回復するの?

■遷延性意識障害者でも回復することが

交通事故などで脳に障害を負い、遷延性意識障害となってしまった場合には、「もう2度と元には戻らない。」と家族は悲観的になってしまうことが多くあります。

 

遷延性意識障害は回復が難しい症状であるのは否定できませんが、全く可能性がないと言うわけではありません。

著名人ではF1レーサーであったミハエル・シューマッハ氏はスキー事故により遷延性意識障害になりましたが、約1年後には自宅に戻りリハビリをしています。

日本でも料理研究家のケンタロウ氏は、3年前にバイク事故で脳に大きな障害を負い遷延性意識障害となりましたが、リハビリを繰り返し足がわずかながらに動き、母親の1周忌にも車いすで出席したと先日報道がありました。

 

「遷延性意識障害」でブログを検索すると、遷延性意識障害の家族をもつブロガーの多くは、希望を持ってリハビリに励んでいるのが分かります。

 

■回復は停滞・一進一退を覚悟

ですが、遷延性意識障害はいきなりよくなるわけではありません。

いくらリハビリしても、回復の兆しが見られない時もあるでしょう。

昨日はわずかに指が動いたようだったのに、今日はピクリとも動かないこともあるでしょう。

 

毎日「一喜一憂」していると精神的に持たないため、出来たことを素直に喜び、出来なかったとしても冷静にいられるようにすることが肝心です。

 

でも、介護している側もずっと心を強く持てるわけではありません。

時には、不安で泣きたくなったり、いらだちから起こりたくなる時もあると思います。

そんな時は、遷延性意識障害の家族の会や、遷延性意識障害に詳しい弁護士など、相談できる人はたくさんいるので、孤立せずドンドン相談したほうがきっとリハビリもうまくいくはずです。

 

■他人と比べない 多くは一度に望まない

遷延性意識障害の患者の中には、目の動きによる透明な五十音ボードによる意思の疎通や、指先のわずかな動きでパソコンを操作したり、指談で話をする方もいらっしゃいます。

 

そのため、「目がきょろきょろ動いていることがあるから、透明ボードで会話できるかもしれない」、「息子も指を動かすことができるから、パソコンの操作ができるかもしれない」と、思われる方もいらっしゃるかもしれません。

もちろん、多様性を持って可能性を探っていくことは、遷延性意識障害の患者のみならず家族にもよいことだと言えます。

 

ですが、過度に期待して出来なかったときにがっかりとしてしまうことは、良くないといえます。

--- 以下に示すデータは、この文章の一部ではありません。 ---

Lemma close_held base u w w' L :
  Forall own (owned u) → close u w = Some w' → held base (devices w) (name_of <$> owned u ++ L) (name_of <$> failed w) →
  ∃ d x, w' = set_failed x (set_devices d w) ∧ held base d (name_of <$> L) (name_of <$> x).
Proof.
  unfold close, owned. destruct (delete u); [intros [Ho _]%Forall_cons; by apply destroy_held|].
  intros _ [= <-] H. exists (devices w), (failed w). split; [by destruct w|done].
Qed.

(** ** Steps keep it *)

Lemma release_same id w :
  devices (release id w) = devices w ∧ failed (release id w) = failed w ∧ flights (release id w) = flights w.
Proof.
  unfold release. case_bool_decide; [done|]. destruct (jobs w !! id) as [j|]; [|done].
  unfold drop_job, drop_uri. by destruct (delete (snapshot_uri j)), (delete (replica_uri j)).
Qed.

Lemma flights_ok_insert i f w : flight_ok f → Forall flight_ok (flights w) → Forall flight_ok (flights (set_flight i f w)).
Proof. intros. by apply Forall_insert. Qed.

Lemma no_uris_ok f : flight_uris f = [] → flight_ok f.
Proof. intros E. split; [by rewrite E|]. by destruct f. Qed.

(** A request without devices goes on and gives up a job. *)
Lemma inv_release base i f f' id w :
  flights w !! i = Some f → flight_uris f = [] → flight_uris f' = [] → holds f ≡ₚ id :: holds f' →
  inv base w → inv base (release id (set_flight i f' w)).
Proof.
  intros Hi E E' Hh H. destruct (release_same id (set_flight i f' w)) as (H1 & H2 & H3).
  assert (flight_owns f = [] ∧ flight_owns f' = []) as [F F'] by (unfold flight_owns; by rewrite E, E').
  apply (inv_moved base w); [exact H1|exact H2| | | |exact H].
  - rewrite owners_release. pose proof (owners_flight i f f' w Hi) as P. by rewrite F, F', !app_nil_r in P.
  - rewrite H3. apply flights_ok_insert; [by apply no_uris_ok|apply H].
  - apply counted_release. apply (counted_perm w _ []); [done| |apply H].
    pose proof (references_flight i f f' w Hi) as P. rewrite Hh in P. rewrite app_nil_r.
    apply (Permutation_app_inv_r (holds f')). rewrite <- P. solve_Permutation.
Qed.

Lemma remove_keeps_devices base u w : inv base w → inv base (remove u w).
Proof.
  intros H. pose proof (owners_remove u w) as P. unfold remove in *. destruct (instances w !! u) as [id|] eqn:Hu; [|done].
  destruct (release_same id (set_instances (base.delete u (instances w)) w)) as (H1 & H2 & H3).
  apply (inv_moved base w); [exact H1|exact H2|exact P|rewrite H3; apply H| |exact H].
  apply counted_release. apply (counted_perm w _ []); [done| |apply H].
  unfold references. cbn. rewrite <- (map_to_list_delete _ _ _ Hu). cbn. solve_Permutation.
Qed.

(** A request that has given up no device goes on. *)
Lemma inv_goes_on base i f f' w :
  flights w !! i = Some f → flight_ok f' → flight_owns f' ≡ₚ flight_owns f → holds f' ≡ₚ holds f →
  inv base w → inv base (set_flight i f' w).
Proof.
  intros Hi Hok Ho Hh H. apply (inv_moved base w); [done|done| | | |exact H].
  - apply (Permutation_app_inv_r (flight_owns f)). rewrite (owners_flight _ _ _ _ Hi). by rewrite Ho.
  - by apply flights_ok_insert, H.
  - apply (counted_perm w _ []); [done| |apply H]. rewrite !app_nil_r.
    apply (Permutation_app_inv_r (holds f)). rewrite (references_flight _ _ _ _ Hi). by rewrite Hh.
Qed.
(* ===== verification/GptTool.v ===== *)
(** * The label tool

    Reading and writing the label of a disk file or block device
    ([bin/gpt.rs]).  The URL's path, the file system and sysfs are parameters;
    what the tool relies on of files is the interface [Files]. *)

From S2P Require Import Prelude Codec Errors Gpt GptFacts GptMaya.
Import Utf16 Gpt GptFacts Maya.

(** Files opened for positioned reads and writes. *)
Class Files := {
  file : Type;
  (** Whether it is a block device, and the length in its metadata. *)
  metadata : file → option (bool * Z);
  (** The error number when the system gives one. *)
  read_exact_at : file → Z → Z → outcome (option Errno) (list Z);
  write_all_at : file → list Z → Z → option file;
}.

(** [size] bytes can be read and written. *)
Class FilesLaws {F : Files} := {
  size : file → Z;
  byte : file → Z → Z;
  read_inside f off n :
    0 ≤ off → 0 ≤ n → off + n ≤ size f → read_exact_at f off n = Ok (byte f <$> seqZ off n);
  write_inside f buf off :
    0 ≤ off → off + Z.of_nat (length buf) ≤ size f →
    ∃ f', write_all_at f buf off = Some f' ∧ size f' = size f ∧ metadata f' = metadata f ∧
      holds (byte f') off buf ∧
      ∀ i, ¬ (off ≤ i < off + Z.of_nat (length buf)) → byte f' i = byte f i;
}.

Module GptTool.

(** ** Parsing of sysfs attributes *)

Definition is_whitespace (c : Z) : bool :=
  ((9 <=? c) && (c <=? 13)) || (c =? 32) || (c =? 0x85) || (c =? 0xa0) || (c =? 0x1680)
  || ((0x2000 <=? c) && (c <=? 0x200a)) || (c =? 0x2028) || (c =? 0x2029) || (c =? 0x202f)
  || (c =? 0x205f) || (c =? 0x3000).

Fixpoint trim_start (l : list Z) : list Z :=
  match l with
  | c :: l' => if is_whitespace c then trim_start l' else l
  | [] => []
  end.

Definition trim (l : list Z) : list Z := reverse (trim_start (reverse (trim_start l))).

Fixpoint parse_digits (acc : Z) (l : list Z) : option Z :=
  match l with
  | [] => Some acc
  | c :: l =>
      if (48 <=? c) && (c <=? 57)
      then let acc := acc * 10 + (c - 48) in if u64_max <? acc then None else parse_digits acc l
      else None
  end.

(** [str::parse::<u64>] *)
Definition parse_u64 (l : list Z) : option Z :=
  match l with
  | [] => None
  | c :: l' => if c =? 43 then match l' with [] => None | _ => parse_digits 0 l' end else parse_digits 0 l
  end.

(** ** The disk *)

Inductive Error :=
| Label (source : LabelError)
| Probe (source : ProbeError)
| InvalidUri
| OpenDisk
| Write
| ReadFile (path : string)
| ParseSysfs (path : string) (value : list Z)
| DiskMeta
| DiskDev
| BadBlockSize (block_size : Z)
| UnalignedDiskSize (block_size disk_size : Z)
| InvalidUuid.

Record GptDiskProps := mkProps { props_block_size : Z; num_blocks : Z }.

(** Power of two in the sense of [u64::is_power_of_two]. *)
Definition is_power_of_two (n : Z) : bool := (0 <? n) && (Z.land n (n - 1) =? 0).

Definition ok_or {E A} (e : E) (o : option A) : outcome E A :=
  match o with Some a => Ok a | None => Err e end.

Definition strip_prefix (p s : string) : option string :=
  if String.prefix p s then Some (String.substring (String.length p) (String.length s - String.length p) s)
  else None.

Section Tool.
Context {F : Files} {bc : Bincode} {U : Uuids}.
Variable crc32 : list Z → Z.
Variable read_to_string : string → option (list Z).

Definition read_block_sysfs (dev attr : string) : outcome Error Z :=
  let path := ("/sys/block/" +:+ dev +:+ "/" +:+ attr)%string in
  value ← ok_or (ReadFile path) (read_to_string path);
  ok_or (ParseSysfs path value) (parse_u64 (trim value)).

(** Block size and length in bytes as found on the disk. *)
Definition detect_disk (disk : string) (f : file) : outcome Error (Z * Z) :=
  m ← ok_or DiskMeta (metadata f);
  let '(is_block_device, file_len) := (m : bool * Z) in
  if is_block_device
  then dev ← ok_or DiskDev (strip_prefix "/dev/" disk);
       detected_block_size ← read_block_sysfs dev "queue/logical_block_size";
       sectors ← read_block_sysfs dev "size";
       Ok (detected_block_size, wrap64 (sectors * 512))
  else Ok (512, file_len).

Definition disk_props (disk : string) (f : file) (block_size_override : option Z) : outcome Error GptDiskProps :=
  d ← detect_disk disk f;
  let '(detected_block_size, disk_bytes) := (d : Z * Z) in
  let block_size := default detected_block_size block_size_override in
  if negb (is_power_of_two block_size) then Err (BadBlockSize block_size)
  else if negb (disk_bytes mod block_size =? 0) then Err (UnalignedDiskSize block_size disk_bytes)
  else Ok (mkProps block_size (disk_bytes / block_size)).

(** [path] is the path of the disk's URL; [open] opens it for reading or writing. *)
Record CliArgs := mkArgs { path : option string; block_size_arg : option Z }.

Definition disk_new (open : string → bool → bool → option file) (read write : bool) (cli : CliArgs)
    : outcome Error (file * GptDiskProps) :=
  disk ← ok_or InvalidUri (path cli);
  f ← ok_or OpenDisk (open disk read write);
  props ← disk_props disk f (block_size_arg cli);
  Ok (f, props).

Definition buffer_alloc (n : Z) : outcome DmaError (list Z) := Ok (replicate (Z.to_nat n) 0).

Definition read_at (f : file) (offset : Z) (buf : list Z) : outcome CoreError (list Z) :=
  let len := Z.of_nat (length buf) in
  map_err (λ e, ReadDispatch (default EIO e) offset len) (read_exact_at f offset len).

Definition write_at (f : file) (buf : list Z) (offset : Z) : outcome Error file :=
  ok_or Write (write_all_at f buf offset).

Definition CLI_GUID : string := "978D2F99-AA7C-4F24-AE22-1BF99137D7B1".

(** The file after a new label is written, and the label. *)
Definition write (open : string → bool → bool → option file) (cli : CliArgs) (v : LabelVersion)
    (random : GptGuid) : outcome Error (file * VersionedLabel) :=
  g ← ok_or InvalidUuid (guid_from_str CLI_GUID);
  d ← disk_new open false true cli;
  let '(f, props) := (d : file * GptDiskProps) in
  label ← map_err Label (version_generate crc32 v g (props_block_size props) (num_blocks props) u64_max random);
  primary ← map_err Label (primary_data buffer_alloc (gpt label));
  secondary ← map_err Label (secondary_data buffer_alloc (gpt label));
  f ← write_at f (snd primary) (fst primary);
  f ← write_at f (snd secondary) (fst secondary);
  Ok (f, label).

(** Fails when the label found does not match its version. *)
Definition read (open : string → bool → bool → option file) (cli : CliArgs) : outcome Error VersionedLabel :=
  d ← disk_new open true false cli;
  let '(f, props) := (d : file * GptDiskProps) in
  label ← map_err Label (versioned_probe crc32 buffer_alloc (read_at f) (props_block_size props) (num_blocks props));
  c ← map_err Label (versioned_check label);
  if (c : bool) then Ok label else Panicked.

End Tool.
End GptTool.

今日はできなくても1か月後には出来るかもしれませんし、パソコンの操作は苦手でも、まばたきで意思疎通するのはうまくできると言うこともあります。

他人と比較するのではなく、昨日や1週間前・1か月前と比べて、少しでも良くなったことがあれば、それに目を向けるようにしましょう。

 

■相談できる先や心の避難先を作っておく

遷延性意識障害の患者家族は、社会からの孤立感や家の中で介護をする孤独感、将来に対する不安感などを抱きやすい傾向があります。

 

そのため、遷延性意識障害の患者のことについて医師やケースワーカーに相談することも大切ですが、介護患者自身の相談をできる先を見つけておくことも必要です。

相談先は患者の担当医師やケースワーカーでもよいですし、心療内科の診察を受けたり、心理カウンセラーに相談したりすることができます。

インターネットでは、遷延性意識障害の患者家族専用のサイトもありますし、匿名で電話での悩み相談をしているところもあるので、利用しなくても「もし、相談したくなったら、相談できるところがある」と思えるだけで、気持ちが楽になると思います。

 

また、遷延性意識障害の患者家族の中には、患者の横でできる手芸や絵画などを新たな趣味としてはじめ、個展を開けるほどの腕前になった方もいます。

ですので、家の中でも心の避難先を作ることが出来れば、少しでも介護に対して前向きに向き合うことができます。